WORK TASK> Write only the number of lines in the data that contain the word "then".

*** SUPPLIED INFORMATION Section Begins ***

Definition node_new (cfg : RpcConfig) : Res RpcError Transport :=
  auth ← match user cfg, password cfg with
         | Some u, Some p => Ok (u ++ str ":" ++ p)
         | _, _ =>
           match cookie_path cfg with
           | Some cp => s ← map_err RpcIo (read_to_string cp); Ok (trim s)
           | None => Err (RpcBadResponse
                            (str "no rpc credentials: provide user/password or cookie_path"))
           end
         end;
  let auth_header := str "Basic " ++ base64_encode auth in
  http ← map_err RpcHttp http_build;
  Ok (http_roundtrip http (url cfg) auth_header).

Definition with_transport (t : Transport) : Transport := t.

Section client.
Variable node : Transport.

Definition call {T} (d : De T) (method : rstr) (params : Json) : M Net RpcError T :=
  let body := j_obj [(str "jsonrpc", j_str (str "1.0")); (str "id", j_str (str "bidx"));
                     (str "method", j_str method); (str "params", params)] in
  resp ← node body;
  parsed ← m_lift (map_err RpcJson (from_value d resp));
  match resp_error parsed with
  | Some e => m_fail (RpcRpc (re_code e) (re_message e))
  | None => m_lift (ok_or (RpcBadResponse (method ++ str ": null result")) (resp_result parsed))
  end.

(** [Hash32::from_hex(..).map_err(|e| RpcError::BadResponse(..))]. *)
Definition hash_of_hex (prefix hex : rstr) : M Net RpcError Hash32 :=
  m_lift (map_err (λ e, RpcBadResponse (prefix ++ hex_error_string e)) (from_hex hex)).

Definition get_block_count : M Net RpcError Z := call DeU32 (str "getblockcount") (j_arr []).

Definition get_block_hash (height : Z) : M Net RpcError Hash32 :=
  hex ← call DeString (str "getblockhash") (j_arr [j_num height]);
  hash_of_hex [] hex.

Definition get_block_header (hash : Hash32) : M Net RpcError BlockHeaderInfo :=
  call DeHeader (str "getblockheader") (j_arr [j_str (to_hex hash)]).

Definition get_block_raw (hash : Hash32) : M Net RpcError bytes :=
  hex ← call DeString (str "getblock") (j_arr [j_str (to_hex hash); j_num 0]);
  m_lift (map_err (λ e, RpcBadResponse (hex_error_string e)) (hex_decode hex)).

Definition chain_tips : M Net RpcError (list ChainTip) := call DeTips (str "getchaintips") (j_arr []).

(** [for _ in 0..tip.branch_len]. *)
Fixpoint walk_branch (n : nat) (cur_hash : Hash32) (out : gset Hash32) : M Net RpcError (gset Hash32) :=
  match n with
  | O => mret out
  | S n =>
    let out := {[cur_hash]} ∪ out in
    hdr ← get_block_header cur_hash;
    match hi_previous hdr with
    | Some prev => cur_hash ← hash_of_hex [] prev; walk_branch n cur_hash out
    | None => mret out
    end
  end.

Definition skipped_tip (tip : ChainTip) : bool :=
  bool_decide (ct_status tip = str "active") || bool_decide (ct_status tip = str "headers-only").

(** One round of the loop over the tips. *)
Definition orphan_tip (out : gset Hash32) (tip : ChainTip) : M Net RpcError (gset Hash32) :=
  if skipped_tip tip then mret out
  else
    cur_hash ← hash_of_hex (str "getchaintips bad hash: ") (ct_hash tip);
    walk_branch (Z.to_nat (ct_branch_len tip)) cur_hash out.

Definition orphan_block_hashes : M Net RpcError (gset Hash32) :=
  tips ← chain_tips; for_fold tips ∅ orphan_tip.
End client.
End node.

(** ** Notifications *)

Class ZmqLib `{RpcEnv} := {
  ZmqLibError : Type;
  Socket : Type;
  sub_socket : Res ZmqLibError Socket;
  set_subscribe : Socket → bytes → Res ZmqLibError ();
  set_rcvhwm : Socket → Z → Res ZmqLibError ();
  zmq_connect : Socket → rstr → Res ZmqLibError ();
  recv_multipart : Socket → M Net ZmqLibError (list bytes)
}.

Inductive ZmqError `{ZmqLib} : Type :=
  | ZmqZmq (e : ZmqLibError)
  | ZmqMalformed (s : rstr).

*** SUPPLIED INFORMATION Section Ends ***
*** SUPPLIED INFORMATION Section Begins ***

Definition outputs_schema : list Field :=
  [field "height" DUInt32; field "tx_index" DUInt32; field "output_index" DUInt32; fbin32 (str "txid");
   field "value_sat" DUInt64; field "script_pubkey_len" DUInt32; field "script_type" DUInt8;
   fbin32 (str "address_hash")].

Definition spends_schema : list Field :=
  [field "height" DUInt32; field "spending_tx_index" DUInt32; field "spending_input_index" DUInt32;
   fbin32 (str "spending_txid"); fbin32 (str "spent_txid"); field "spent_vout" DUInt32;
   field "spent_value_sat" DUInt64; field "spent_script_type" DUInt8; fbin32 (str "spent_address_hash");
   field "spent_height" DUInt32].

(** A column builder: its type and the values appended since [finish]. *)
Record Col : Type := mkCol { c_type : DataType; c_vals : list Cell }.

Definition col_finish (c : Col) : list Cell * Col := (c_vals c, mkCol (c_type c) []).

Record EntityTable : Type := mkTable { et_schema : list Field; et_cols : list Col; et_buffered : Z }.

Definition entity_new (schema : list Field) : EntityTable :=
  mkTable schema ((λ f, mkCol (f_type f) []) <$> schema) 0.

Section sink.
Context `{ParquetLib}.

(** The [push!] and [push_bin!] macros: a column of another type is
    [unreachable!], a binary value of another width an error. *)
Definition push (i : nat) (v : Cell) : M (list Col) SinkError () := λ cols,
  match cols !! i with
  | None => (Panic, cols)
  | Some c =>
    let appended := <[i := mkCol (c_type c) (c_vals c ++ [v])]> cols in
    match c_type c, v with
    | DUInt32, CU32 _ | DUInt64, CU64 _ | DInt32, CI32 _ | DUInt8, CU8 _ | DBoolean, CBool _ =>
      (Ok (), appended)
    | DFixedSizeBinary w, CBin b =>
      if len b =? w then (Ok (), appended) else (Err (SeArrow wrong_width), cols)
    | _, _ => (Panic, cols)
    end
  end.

*** SUPPLIED INFORMATION Section Ends ***

RESULT FOR THIS EXERCISE> 2